CMA CGM has announced the implementation of a Peak Season Surcharge (PSS) on cargo shipments moving from China to destinations across Southern and East Africa, reflecting evolving market conditions and demand patterns on the trade lane.
The surcharge will apply to applicable containerized cargo transported from Chinese ports to a range of markets in the two African regions. Peak Season Surcharges are commonly introduced by shipping lines during periods of elevated demand, capacity constraints, or operational pressures affecting specific trade routes.
According to industry observers, trade flows between China and African markets have remained an important component of global container shipping, supporting the movement of consumer goods, industrial equipment, machinery, construction materials, and other commodities. Adjustments to freight pricing are often used by carriers to manage rising transportation costs and network requirements.
The latest PSS announcement forms part of CMA CGM’s broader strategy of adapting pricing structures to changing market dynamics while maintaining service reliability across its international network. Shipping lines continue to monitor cargo volumes, vessel utilization, and operational conditions as global trade patterns evolve.

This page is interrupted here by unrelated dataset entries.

(** * DealSpot: the voucher lifecycle (issue, verify, redeem, pay out)

    A shallow embedding of the voucher code paths of the DealSpot server
    and of the page that drives them:
    - [server/storage.ts], the [DatabaseStorage] methods, and the Express
      handlers that follow them in the same source file;
    - the schema module the server imports as [@shared/schema]
      ([unnamed/part_000]), for the tables these touch;
    - the business scanner page, component [BusinessVoucherVerification]
      ([unnamed/part_007]), which runs the redemption flow from the
      browser.

    Conventions.
    - A table is the list of its rows, oldest first.  [insert] appends,
      [update ... where] maps over the rows, [select ... where] filters.
    - A [timestamp] column and a JS [Date] are the number of milliseconds
      since the epoch, in [Z].
    - A [decimal(10,2)] column is its value in hundredths, in [Z].  The
      scanner page sends such a price through [parseFloat] and the server
      stores it back through [toString]; on ten significant digits that
      round trip is exact, so the embedding keeps the hundredths.
    - What a handler reads from its environment (the clock, [randomUUID],
      [Math.random]) is an argument of the embedded handler, one argument
      per read.
    - An exception is the [Thrown] result; every route catches it and
      answers 500.
    - Helpers that the sources import but do not contain are parameters:
      the page's [apiRequest], and the [isAuthenticated] middleware, of
      which only the signed-in caller it lets through appears. *)

From Stdlib Require Import String Ascii List ZArith Lia Bool DecimalString.
Import ListNotations.
Local Open Scope string_scope.
Local Open Scope Z_scope.

Definition Timestamp := Z.
Definition Decimal := Z.

(** ** The schema: the rows.  Only the columns the voucher paths read or
    write are kept. *)

Module User.
Record t := mk { id : string; email : option string }.
End User.

Module Business.
Record t := mk { id : string; name : string; address : string; city : string }.
End Business.

Module Deal.
Record t := mk {
  id : string;
  businessId : string;
  title : string;
  description : string;
  originalPrice : Decimal;
  discountedPrice : Decimal;
  discountPercentage : Z }.
End Deal.

Module Voucher.
(** [status] has a default but no NOT NULL; [usedAt] is nullable. *)
Record t := mk {
  id : string;
  userId : string;
  dealId : string;
  code : string;
  status : option string;
  purchasedAt : option Timestamp;
  usedAt : option Timestamp;
  expiresAt : Timestamp }.
End Voucher.

Module Notification.
Record t := mk {
  id : string;
  userId : string;
  title : string;
  message : string;
  type : string;
  read : option bool;
  createdAt : option Timestamp }.
End Notification.

Module BusinessPayment.
Record t := mk {
  id : string;
  businessId : string;
  voucherId : string;
  amount : Decimal;
  description : option string;
  stripeTransferId : option string;
  status : option string;
  createdAt : option Timestamp }.
End BusinessPayment.

(** The relational store. *)
Record Db := mkDb {
  users : list User.t;
  businesses : list Business.t;
  deals : list Deal.t;
  vouchers : list Voucher.t;
  notifications : list Notification.t;
  business_payments : list BusinessPayment.t }.

Definition set_vouchers (vs : list Voucher.t) (db : Db) : Db :=
  mkDb (users db) (businesses db) (deals db) vs (notifications db) (business_payments db).

Definition set_notifications (ns : list Notification.t) (db : Db) : Db :=
  mkDb (users db) (businesses db) (deals db) (vouchers db) ns (business_payments db).

Definition set_business_payments (ps : list BusinessPayment.t) (db : Db) : Db :=
  mkDb (users db) (businesses db) (deals db) (vouchers db) (notifications db) ps.

(** ** Exceptions *)

Inductive Result (A : Type) : Type :=
| Ok (a : A)
| Thrown.
Arguments Ok {A} a.
Arguments Thrown {A}.

(** ** JS string helpers used by the code generator *)

(** [`${n}`] for an integer [n]. *)
Definition decimal (n : Z) : string := NilZero.string_of_int (Z.to_int n).

(** [s.substr(start, len)] for non-negative arguments. *)
Definition substr (start len : nat) (s : string) : string := substring start len s.

(** [c.toUpperCase()] on an ASCII character. *)
Definition upper (c : ascii) : ascii :=
  let n := nat_of_ascii c in
  if (Nat.leb 97 n && Nat.leb n 122)%bool then ascii_of_nat (n - 32) else c.

(** [s.toUpperCase()] on an ASCII string (what [toString(36)] yields). *)
Fixpoint toUpperCase (s : string) : string :=
  match s with
  | EmptyString => EmptyString
  | String c rest => String (upper c) (toUpperCase rest)
  end.

(** A falsy request field: absent, or the empty string. *)
Definition falsy (field : option string) : bool :=
  match field with
  | None => true
  | Some s => String.eqb s EmptyString
  end.

(** ** server/storage.ts: DatabaseStorage *)

Module InsertVoucher.
(** [z.infer<typeof insertVoucherSchema>]: the voucher columns without
    [id] and [purchasedAt].  [status] is [string | null | undefined]:
    [None] when the caller leaves it out, [Some None] for an explicit
    null.  [usedAt] left out and [usedAt] null both store NULL.
    [expiresAt] is [None] when the caller gives no (truthy) value; a
    [Date] object is always truthy. *)
Record t := mk {
  userId : string;
  dealId : string;
  code : string;
  status : option (option string);
  usedAt : option Timestamp;
  expiresAt : option Timestamp }.
End InsertVoucher.

Module InsertNotification.
(** [InsertNotification] as the routes build it from a JSON body: a field
    the body lacks is [None].  [read] left out takes the column default. *)
Record t := mk {
  userId : option string;
  title : option string;
  message : option string;
  type : option string;
  read : option bool }.
End InsertNotification.

Module InsertBusinessPayment.
Record t := mk {
  businessId : option string;
  voucherId : option string;
  amount : Decimal;
  description : option string;
  status : option string }.
End InsertBusinessPayment.

Module VoucherView.
(** The row [verifyVoucherByCode] selects: voucher columns and the three
    left-joined objects, each null when its join finds no row. *)
Record deal_t := mkDeal {
  deal_id : string;
  deal_title : string;
  deal_description : string;
  deal_originalPrice : Decimal;
  deal_discountedPrice : Decimal;
  deal_discountPercentage : Z }.
Record business_t := mkBusiness {
  business_id : string;
  business_name : string;
  business_address : string;
  business_city : string }.
Record user_t := mkUser { user_id : string; user_email : option string }.
Record t := mk {
  id : string;
  code : string;
  status : option string;
  purchasedAt : option Timestamp;
  usedAt : option Timestamp;
  expiresAt : Timestamp;
  deal : option deal_t;
  business : option business_t;
  user : option user_t }.
End VoucherView.

Module Storage.

Definition thirtyDays : Z := 30 * 24 * 60 * 60 * 1000.

(** [eq(vouchers.status, s)]: NULL matches nothing. *)
Definition statusIs (s : string) (st : option string) : bool :=
  match st with
  | Some x => String.eqb x s
  | None => false
  end.

(** The constraints of the [vouchers] table that an insert can violate:
    the primary key, the unique code and the two foreign keys. *)
Definition vouchersAccept (row : Voucher.t) (db : Db) : bool :=
  (negb (existsb (fun v => String.eqb (Voucher.id v) (Voucher.id row)) (vouchers db))
   && negb (existsb (fun v => String.eqb (Voucher.code v) (Voucher.code row)) (vouchers db))
   && existsb (fun u => String.eqb (User.id u) (Voucher.userId row)) (users db)
   && existsb (fun d => String.eqb (Deal.id d) (Voucher.dealId row)) (deals db))%bool.

(** The code [createVoucher] generates: [nowCode] is [Date.now()] and
    [random36] is [Math.random().toString(36)]. *)
Definition generateCode (nowCode : Timestamp) (random36 : string) : string :=
  ("DS-" ++ decimal nowCode ++ "-" ++ toUpperCase (substr 2 6 random36))%string.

Shippers and freight forwarders operating on the China–Africa corridor are expected to assess the impact of the surcharge on transportation budgets and supply chain planning. Businesses involved in imports and exports may also review shipment schedules to optimize logistics costs.
The move highlights the ongoing importance of the Southern and East African markets within global maritime trade and underscores the shipping industry’s efforts to balance demand, capacity, and service performance across key international routes.